• _EXERCISE DETAILS_
Would you copy out each line of the records below that includes the word "change"?

• _SUPPLIED RECORDS_
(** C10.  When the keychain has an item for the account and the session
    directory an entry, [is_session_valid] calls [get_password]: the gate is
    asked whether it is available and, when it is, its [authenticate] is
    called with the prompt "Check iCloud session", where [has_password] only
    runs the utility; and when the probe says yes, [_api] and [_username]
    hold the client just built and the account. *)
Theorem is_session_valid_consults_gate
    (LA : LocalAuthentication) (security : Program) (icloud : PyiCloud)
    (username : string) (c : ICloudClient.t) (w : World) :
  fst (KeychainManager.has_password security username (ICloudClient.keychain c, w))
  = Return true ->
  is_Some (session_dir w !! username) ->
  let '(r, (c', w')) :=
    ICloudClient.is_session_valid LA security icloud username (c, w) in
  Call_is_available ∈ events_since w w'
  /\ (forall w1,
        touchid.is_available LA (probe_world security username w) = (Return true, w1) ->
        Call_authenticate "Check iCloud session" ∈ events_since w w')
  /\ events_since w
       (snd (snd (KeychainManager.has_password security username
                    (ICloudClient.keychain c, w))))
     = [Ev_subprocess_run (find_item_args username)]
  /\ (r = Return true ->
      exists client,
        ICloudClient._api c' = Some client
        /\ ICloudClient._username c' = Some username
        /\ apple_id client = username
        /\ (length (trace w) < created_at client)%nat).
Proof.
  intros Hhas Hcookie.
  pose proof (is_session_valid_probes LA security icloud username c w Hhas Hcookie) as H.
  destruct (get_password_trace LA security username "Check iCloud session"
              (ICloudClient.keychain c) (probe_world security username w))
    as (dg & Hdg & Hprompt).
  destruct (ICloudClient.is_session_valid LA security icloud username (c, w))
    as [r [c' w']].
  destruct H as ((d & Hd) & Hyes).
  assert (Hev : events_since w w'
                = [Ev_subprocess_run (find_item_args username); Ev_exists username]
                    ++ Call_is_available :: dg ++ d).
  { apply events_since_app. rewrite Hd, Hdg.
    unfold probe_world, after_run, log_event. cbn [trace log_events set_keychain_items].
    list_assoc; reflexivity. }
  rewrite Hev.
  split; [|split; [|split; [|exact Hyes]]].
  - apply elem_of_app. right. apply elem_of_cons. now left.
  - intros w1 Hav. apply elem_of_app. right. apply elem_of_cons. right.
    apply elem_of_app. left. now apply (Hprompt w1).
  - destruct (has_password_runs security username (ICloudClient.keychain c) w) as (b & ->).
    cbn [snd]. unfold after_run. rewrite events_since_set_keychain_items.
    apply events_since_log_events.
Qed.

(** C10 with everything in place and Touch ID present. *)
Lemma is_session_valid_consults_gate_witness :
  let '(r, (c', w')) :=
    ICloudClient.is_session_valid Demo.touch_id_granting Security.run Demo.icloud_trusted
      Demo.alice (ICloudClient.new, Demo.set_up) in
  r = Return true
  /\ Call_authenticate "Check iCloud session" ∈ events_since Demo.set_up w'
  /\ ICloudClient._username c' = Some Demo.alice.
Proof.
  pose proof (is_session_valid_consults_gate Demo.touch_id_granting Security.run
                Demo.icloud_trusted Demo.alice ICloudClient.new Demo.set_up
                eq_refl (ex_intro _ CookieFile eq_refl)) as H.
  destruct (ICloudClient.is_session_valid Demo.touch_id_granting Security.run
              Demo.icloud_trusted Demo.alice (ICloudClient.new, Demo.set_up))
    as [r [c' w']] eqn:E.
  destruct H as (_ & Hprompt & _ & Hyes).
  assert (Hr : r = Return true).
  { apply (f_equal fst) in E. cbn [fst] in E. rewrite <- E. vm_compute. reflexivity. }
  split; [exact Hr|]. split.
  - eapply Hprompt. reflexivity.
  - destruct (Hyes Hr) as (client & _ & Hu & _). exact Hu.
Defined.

...

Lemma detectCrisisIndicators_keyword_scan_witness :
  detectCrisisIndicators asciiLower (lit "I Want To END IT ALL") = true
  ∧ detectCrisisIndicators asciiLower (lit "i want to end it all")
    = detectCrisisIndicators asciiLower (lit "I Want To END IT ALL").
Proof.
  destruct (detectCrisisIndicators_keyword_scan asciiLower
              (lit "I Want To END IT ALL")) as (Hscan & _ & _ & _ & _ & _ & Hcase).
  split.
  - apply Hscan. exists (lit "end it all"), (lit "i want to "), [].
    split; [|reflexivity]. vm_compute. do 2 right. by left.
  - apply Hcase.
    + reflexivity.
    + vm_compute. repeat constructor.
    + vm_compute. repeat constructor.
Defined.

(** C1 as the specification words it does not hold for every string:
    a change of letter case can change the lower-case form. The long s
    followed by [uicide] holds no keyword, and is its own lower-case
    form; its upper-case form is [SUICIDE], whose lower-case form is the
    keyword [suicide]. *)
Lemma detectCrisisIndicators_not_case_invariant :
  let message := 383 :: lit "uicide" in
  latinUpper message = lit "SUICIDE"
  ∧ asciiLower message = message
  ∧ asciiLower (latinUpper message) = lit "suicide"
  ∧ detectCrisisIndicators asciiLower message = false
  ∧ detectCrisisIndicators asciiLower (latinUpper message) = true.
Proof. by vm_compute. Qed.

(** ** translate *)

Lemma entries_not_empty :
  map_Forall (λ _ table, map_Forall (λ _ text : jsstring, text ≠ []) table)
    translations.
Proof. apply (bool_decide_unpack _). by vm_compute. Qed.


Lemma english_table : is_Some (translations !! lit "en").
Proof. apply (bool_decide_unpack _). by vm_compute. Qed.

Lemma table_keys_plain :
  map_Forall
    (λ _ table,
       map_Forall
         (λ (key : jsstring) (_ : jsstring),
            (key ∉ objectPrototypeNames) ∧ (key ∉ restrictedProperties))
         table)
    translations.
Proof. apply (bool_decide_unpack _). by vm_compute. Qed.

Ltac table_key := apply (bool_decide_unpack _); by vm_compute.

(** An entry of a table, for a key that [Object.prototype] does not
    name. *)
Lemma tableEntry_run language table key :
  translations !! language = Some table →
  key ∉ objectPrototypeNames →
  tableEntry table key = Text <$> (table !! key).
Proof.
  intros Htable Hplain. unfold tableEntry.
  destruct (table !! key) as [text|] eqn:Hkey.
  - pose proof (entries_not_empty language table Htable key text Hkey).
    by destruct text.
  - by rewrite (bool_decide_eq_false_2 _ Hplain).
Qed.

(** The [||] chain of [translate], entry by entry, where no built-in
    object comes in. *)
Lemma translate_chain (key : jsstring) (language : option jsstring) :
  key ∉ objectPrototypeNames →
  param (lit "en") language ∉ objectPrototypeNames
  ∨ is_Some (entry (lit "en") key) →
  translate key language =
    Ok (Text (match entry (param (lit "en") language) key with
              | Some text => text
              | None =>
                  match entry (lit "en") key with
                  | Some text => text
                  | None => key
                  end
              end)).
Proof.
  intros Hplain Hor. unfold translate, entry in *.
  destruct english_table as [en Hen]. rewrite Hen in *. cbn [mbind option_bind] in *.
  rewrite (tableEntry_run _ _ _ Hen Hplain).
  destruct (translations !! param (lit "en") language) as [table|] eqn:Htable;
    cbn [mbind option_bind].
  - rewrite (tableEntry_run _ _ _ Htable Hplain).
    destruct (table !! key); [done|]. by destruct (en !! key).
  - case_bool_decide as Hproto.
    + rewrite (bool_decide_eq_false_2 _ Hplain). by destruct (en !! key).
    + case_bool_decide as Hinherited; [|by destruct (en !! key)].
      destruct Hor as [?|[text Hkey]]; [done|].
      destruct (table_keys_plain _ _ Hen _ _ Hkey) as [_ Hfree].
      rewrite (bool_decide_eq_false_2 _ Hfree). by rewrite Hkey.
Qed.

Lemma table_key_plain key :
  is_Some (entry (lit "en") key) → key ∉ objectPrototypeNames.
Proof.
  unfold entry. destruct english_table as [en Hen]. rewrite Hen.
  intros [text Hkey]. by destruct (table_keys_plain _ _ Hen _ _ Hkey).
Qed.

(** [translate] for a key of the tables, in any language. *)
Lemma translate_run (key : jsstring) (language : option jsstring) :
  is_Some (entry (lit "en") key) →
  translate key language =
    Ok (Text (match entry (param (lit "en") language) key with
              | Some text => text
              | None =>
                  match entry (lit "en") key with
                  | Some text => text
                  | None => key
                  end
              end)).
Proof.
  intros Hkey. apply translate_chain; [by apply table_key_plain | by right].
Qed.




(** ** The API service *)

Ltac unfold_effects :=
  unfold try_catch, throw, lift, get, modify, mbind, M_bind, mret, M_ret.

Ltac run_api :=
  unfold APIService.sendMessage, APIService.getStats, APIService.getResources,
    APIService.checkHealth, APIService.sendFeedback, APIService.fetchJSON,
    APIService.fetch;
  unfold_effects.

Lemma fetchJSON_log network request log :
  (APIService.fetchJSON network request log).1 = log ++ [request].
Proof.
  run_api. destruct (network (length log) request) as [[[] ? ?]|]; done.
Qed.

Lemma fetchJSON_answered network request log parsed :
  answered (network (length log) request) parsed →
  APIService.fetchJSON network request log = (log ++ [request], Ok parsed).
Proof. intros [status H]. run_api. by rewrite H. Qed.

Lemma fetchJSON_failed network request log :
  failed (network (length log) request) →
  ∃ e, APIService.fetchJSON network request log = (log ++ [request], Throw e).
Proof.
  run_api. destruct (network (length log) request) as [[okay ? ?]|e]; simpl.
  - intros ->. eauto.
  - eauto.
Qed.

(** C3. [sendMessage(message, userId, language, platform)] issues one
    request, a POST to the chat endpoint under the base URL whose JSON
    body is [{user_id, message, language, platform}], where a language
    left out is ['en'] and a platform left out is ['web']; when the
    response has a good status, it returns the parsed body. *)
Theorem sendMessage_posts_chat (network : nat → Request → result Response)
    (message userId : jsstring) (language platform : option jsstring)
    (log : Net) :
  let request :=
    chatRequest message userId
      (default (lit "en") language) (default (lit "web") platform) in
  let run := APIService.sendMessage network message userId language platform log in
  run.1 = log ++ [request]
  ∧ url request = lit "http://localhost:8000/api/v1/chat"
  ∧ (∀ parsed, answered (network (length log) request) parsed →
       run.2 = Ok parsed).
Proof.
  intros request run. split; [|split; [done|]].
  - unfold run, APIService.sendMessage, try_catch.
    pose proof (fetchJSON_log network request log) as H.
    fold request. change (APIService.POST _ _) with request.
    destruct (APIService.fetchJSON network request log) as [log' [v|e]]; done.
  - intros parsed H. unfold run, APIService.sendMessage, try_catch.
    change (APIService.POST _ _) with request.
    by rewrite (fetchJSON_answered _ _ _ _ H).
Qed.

==

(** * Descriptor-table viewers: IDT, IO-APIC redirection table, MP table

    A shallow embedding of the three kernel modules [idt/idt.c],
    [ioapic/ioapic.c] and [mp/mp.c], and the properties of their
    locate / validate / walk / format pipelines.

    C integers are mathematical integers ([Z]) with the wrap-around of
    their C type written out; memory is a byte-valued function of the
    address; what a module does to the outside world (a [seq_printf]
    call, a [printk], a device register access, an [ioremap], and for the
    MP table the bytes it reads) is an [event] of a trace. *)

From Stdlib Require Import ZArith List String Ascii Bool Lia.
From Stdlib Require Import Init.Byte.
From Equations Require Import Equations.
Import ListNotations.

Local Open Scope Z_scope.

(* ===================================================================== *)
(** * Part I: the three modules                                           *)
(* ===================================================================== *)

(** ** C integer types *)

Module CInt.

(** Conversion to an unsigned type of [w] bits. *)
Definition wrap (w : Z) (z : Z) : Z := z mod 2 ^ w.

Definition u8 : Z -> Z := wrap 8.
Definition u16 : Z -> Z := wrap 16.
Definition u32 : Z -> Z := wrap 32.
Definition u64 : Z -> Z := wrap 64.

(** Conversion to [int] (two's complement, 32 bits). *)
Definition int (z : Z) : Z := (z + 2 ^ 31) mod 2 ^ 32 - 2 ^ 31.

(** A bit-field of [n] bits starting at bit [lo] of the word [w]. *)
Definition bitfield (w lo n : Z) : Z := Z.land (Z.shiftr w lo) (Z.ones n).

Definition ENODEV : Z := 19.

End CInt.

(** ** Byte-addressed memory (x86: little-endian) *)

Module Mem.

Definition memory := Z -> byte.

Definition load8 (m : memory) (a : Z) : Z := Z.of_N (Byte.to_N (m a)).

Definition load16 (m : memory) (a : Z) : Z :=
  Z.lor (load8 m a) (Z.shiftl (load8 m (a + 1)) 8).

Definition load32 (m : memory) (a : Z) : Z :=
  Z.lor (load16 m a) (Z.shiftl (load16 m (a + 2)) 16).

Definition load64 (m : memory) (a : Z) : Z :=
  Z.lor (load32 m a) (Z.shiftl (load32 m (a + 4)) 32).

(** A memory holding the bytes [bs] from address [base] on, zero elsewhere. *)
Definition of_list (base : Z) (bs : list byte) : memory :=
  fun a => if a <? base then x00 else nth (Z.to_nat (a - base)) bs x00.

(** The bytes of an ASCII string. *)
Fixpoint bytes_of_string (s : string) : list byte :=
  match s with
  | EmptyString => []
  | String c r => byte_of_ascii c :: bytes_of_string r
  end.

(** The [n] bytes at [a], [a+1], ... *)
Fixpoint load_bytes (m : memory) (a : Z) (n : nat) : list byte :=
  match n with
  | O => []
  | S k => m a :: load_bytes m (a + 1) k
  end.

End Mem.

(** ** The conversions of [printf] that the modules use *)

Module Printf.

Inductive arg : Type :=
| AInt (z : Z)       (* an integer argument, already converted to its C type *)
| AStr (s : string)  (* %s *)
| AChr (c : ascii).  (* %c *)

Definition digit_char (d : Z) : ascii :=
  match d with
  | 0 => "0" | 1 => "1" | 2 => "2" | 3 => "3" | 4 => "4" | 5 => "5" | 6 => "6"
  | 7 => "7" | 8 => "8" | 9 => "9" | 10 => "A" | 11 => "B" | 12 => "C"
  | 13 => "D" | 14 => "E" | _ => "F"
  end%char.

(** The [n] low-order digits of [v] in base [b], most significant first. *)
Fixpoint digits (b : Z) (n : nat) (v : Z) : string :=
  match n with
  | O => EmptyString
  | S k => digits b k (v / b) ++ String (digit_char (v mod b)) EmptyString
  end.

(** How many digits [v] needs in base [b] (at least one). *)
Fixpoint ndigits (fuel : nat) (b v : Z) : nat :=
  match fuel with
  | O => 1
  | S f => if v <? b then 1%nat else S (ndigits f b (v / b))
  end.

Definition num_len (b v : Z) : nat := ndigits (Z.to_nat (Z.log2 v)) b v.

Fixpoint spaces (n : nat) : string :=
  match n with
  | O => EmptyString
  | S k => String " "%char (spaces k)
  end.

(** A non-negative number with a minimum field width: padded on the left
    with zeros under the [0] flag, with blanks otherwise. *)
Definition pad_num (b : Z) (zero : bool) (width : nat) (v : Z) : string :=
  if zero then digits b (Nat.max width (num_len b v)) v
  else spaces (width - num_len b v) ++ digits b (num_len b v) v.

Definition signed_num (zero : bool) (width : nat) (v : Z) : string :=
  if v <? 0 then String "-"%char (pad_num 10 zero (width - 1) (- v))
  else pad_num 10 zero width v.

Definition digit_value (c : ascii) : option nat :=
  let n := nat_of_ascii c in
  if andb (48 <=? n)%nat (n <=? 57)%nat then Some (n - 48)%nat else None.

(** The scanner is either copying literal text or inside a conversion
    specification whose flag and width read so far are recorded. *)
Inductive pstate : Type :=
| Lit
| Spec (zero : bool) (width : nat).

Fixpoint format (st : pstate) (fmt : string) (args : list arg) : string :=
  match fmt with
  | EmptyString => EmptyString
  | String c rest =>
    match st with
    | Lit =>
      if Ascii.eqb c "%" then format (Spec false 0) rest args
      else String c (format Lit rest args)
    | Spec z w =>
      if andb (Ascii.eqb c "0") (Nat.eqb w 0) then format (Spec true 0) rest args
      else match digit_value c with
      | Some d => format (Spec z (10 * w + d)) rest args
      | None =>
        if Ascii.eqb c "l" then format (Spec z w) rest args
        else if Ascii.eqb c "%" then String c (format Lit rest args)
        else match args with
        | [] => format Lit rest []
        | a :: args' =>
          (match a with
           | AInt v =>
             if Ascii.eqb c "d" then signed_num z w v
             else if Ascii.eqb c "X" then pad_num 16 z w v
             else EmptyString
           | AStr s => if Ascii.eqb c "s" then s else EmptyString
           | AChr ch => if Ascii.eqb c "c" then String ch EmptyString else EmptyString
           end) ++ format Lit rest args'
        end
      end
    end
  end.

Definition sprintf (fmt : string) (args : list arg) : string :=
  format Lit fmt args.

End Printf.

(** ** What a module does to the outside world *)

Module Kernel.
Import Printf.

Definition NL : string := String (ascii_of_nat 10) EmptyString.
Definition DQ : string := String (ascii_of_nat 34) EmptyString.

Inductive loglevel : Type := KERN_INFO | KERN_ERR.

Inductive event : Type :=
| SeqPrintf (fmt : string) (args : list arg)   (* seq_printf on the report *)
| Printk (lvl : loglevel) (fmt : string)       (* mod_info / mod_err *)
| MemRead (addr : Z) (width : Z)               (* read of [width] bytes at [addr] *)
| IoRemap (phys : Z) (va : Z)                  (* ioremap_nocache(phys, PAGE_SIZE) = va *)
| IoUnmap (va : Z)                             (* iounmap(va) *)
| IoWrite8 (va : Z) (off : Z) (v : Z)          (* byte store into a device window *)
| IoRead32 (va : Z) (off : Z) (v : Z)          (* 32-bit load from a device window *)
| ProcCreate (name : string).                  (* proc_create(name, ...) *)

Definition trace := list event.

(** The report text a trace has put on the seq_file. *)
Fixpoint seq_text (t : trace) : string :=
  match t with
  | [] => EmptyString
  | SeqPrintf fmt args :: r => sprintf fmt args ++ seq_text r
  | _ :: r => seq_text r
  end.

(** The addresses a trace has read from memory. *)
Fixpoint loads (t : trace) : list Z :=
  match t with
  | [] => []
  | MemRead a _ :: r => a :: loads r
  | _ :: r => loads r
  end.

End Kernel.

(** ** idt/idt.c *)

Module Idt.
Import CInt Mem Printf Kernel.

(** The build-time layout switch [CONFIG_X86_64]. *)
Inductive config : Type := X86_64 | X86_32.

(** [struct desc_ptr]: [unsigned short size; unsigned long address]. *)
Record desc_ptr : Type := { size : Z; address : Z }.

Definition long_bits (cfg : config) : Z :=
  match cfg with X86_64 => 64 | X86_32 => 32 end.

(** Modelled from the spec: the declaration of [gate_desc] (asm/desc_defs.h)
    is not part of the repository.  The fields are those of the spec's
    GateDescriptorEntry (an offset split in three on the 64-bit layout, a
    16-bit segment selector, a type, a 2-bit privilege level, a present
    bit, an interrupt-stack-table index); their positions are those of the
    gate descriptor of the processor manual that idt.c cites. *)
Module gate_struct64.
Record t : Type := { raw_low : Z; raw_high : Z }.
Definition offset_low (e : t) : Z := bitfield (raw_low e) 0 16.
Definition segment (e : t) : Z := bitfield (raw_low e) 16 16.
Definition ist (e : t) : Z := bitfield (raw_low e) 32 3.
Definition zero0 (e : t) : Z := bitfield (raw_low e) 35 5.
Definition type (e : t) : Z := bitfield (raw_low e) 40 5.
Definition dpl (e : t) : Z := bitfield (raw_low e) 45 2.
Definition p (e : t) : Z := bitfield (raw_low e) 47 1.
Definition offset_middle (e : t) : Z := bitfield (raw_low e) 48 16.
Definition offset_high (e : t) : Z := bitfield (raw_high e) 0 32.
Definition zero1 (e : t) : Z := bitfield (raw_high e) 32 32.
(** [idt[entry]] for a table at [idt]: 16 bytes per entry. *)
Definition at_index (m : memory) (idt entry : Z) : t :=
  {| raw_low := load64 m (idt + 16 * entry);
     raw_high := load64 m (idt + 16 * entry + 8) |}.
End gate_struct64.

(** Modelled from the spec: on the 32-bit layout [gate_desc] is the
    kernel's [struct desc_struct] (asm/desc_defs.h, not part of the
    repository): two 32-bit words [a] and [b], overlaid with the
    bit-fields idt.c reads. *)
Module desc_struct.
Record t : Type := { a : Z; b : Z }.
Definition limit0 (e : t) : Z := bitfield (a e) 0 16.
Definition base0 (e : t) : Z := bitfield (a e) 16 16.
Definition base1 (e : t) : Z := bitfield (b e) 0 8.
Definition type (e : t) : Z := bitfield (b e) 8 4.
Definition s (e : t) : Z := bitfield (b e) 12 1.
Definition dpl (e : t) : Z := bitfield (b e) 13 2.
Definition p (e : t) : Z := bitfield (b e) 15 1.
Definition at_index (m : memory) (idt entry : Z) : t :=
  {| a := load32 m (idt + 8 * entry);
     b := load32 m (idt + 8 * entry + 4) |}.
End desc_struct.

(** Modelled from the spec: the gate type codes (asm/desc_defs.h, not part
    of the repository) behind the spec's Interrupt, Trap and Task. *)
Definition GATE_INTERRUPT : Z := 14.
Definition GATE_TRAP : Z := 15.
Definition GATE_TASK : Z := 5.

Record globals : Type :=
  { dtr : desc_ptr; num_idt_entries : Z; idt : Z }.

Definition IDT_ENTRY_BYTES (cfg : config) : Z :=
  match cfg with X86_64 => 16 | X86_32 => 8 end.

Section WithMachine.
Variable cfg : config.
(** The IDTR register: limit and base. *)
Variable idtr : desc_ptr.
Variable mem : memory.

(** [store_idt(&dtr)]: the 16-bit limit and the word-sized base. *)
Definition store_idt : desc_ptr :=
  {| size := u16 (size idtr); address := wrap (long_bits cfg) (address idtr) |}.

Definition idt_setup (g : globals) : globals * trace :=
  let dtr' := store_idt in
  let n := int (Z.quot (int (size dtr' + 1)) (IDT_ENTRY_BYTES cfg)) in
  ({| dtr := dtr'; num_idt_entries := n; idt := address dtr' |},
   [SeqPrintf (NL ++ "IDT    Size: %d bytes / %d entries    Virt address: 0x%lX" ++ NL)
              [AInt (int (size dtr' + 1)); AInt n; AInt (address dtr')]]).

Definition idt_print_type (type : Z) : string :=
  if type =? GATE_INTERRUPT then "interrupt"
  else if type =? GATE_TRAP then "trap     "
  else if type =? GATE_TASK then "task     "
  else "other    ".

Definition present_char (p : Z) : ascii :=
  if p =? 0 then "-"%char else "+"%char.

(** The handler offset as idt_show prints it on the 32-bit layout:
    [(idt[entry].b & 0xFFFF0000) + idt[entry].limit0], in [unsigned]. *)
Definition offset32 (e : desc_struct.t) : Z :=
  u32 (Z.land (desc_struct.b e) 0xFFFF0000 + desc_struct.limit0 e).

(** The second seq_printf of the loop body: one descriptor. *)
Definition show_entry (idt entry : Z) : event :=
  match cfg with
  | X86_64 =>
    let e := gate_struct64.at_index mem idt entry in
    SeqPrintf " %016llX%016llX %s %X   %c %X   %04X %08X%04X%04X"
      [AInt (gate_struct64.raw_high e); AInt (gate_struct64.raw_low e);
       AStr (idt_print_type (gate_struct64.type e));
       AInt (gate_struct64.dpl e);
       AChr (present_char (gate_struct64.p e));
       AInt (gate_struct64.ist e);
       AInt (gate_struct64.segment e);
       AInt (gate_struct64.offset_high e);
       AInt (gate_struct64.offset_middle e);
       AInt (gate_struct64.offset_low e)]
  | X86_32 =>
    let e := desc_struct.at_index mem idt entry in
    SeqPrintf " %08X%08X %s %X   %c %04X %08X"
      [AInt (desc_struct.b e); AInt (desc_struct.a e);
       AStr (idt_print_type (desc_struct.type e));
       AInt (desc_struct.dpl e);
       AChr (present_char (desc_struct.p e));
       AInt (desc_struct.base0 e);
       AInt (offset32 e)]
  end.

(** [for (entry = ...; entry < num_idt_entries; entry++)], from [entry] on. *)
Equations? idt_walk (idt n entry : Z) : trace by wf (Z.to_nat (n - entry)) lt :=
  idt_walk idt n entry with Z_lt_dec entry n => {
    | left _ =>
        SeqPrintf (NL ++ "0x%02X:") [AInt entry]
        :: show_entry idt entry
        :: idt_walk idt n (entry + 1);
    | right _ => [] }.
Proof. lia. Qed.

• _EXPECTED ANSWER_
    a change of letter case can change the lower-case form. The long s
    fold request. change (APIService.POST _ _) with request.
    change (APIService.POST _ _) with request.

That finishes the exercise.